Act (17 CFR 240.14a-12)


( ) Pre-commencement communications pursuant to Rule 14d-2(b) under the

Exchange Act (17 CFR 240.14d-2(b))


( ) Pre-commencement communications pursuant to Rule 13e-4(c) under the

Exchange Act (17 CFR 240.13e-4c))











Form 8-K


Item 5.02 Departure of Directors or Certain Officers, Election of Directors; Appointment of Certain Officers; compensatory Arrangements of Certain Officers.


On July 28, 2009, AmeriServ Financial, Inc. (the “Registrant”) announced the appointment of Glenn L. Wilson to serve as President and Chief Executive Officer and as a director of the Registrant effective November 15, 2009.  Mr. Wilson’s employment with the Registrant will begin August 17, 2009.  The press release announcing his appointment is attached as Exhibit 99.1.  The Registrant’s current President and Chief Executive Officer, Allan Dennison, previously announced his intention to retire on a Form 8-K (File No. 000-11204) filed on January 27, 2009 and incorporated herein by reference.


Mr.
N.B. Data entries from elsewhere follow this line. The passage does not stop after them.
Lemma on_snd_run {S T A} (m : ST T A) (s : S) (t : T) :
  on_snd m (s, t) = ((m t).1, (s, (m t).2)).
Proof. unfold on_snd. by destruct (m t). Qed.
Lemma on_fst_run {S T A} (m : ST S A) (s : S) (t : T) :
  on_fst m (s, t) = ((m s).1, ((m s).2, t)).
Proof. unfold on_fst. by destruct (m s). Qed.
Lemma bind_eq {S A B} (m : ST S A) (k : A → ST S B) s :
  (m ≫= k) s = k (m s).1 (m s).2.
Proof. unfold mbind, ST_bind. by destruct (m s). Qed.
Lemma ret_eq {S A} (a : A) (s : S) : (mret a : ST S A) s = (a, s).
Proof. done. Qed.
Lemma fmap_eq {S A B} (f : A → B) (m : ST S A) s : (f <$> m) s = (f (m s).1, (m s).2).
Proof. unfold fmap, ST_fmap. by destruct (m s). Qed.
#[export] Hint Rewrite @ret_eq @fmap_eq @on_snd_run @on_fst_run @bind_eq : rmb.

(** Run one step of a monadic computation whose result is known. *)
Ltac st_step E := erewrite bind_run by exact E.

(** Destruct the scrutinee of every [match] in the goal or hypotheses. *)
Ltac split_match := repeat (case_match; simplify_eq/=).

(** Prove the first premise of [H] as a goal of its own and go on with the rest. *)
Ltac premise H :=
  match type of H with ?A → _ =>
    let P := fresh in assert A as P; [clear H | specialize (H P); clear P] end.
Wilson was the Executive Vice President of the Greater Maryland Region, of PNC Bank since 2007.  At PNC Bank, he was responsible for the underwriting and administration for a portfolio in excess of $4 billion and managed a total staff of 56 persons.  From 2003-2007, Mr. Wilson was the President and Chief Executive Officer of Citizens National Bank (an affiliate of Mercantile Bankshares), a community bank with 24 branches and 260 employees.


In connection with his appointment, Mr. Wilson entered into an employment agreement with the Registrant (the “Agreement”) incorporated herein as Exhibit 10.1.  Under the Agreement, Mr. Wilson will receive an annual base salary of $350,000 and is not eligible for a merit increase until the calendar year 2011.  The term of his Agreement is for two years beginning on August 17, 2009.  The Agreement automatically renews for a term of one year unless either the Registrant or Mr. Wilson provides written notice to the other 90 days prior to the Agreement’s anniversary date.  

  

Mr. Wilson is not currently, and has not, engaged in transactions with the Registrant or its subsidiaries, and he is not currently, or was not a customer of the Registrant or its subsidiaries.  Transactions that involve loans or commitments by the Registrant’s bank subsidiary will be made in the ordinary course of business and on substantially the same terms, including interest rates and collateral, as those prevailing at the time for comparable transactions with unrelated persons and did not and will not involve more than the normal risk of collectability or present other unfavorable features.  All transactions, products or services provided to Mr. Wilson or his associates by Registrant or its subsidiaries will be on substantially the same terms and conditions that he and his associates could receive elsewhere.  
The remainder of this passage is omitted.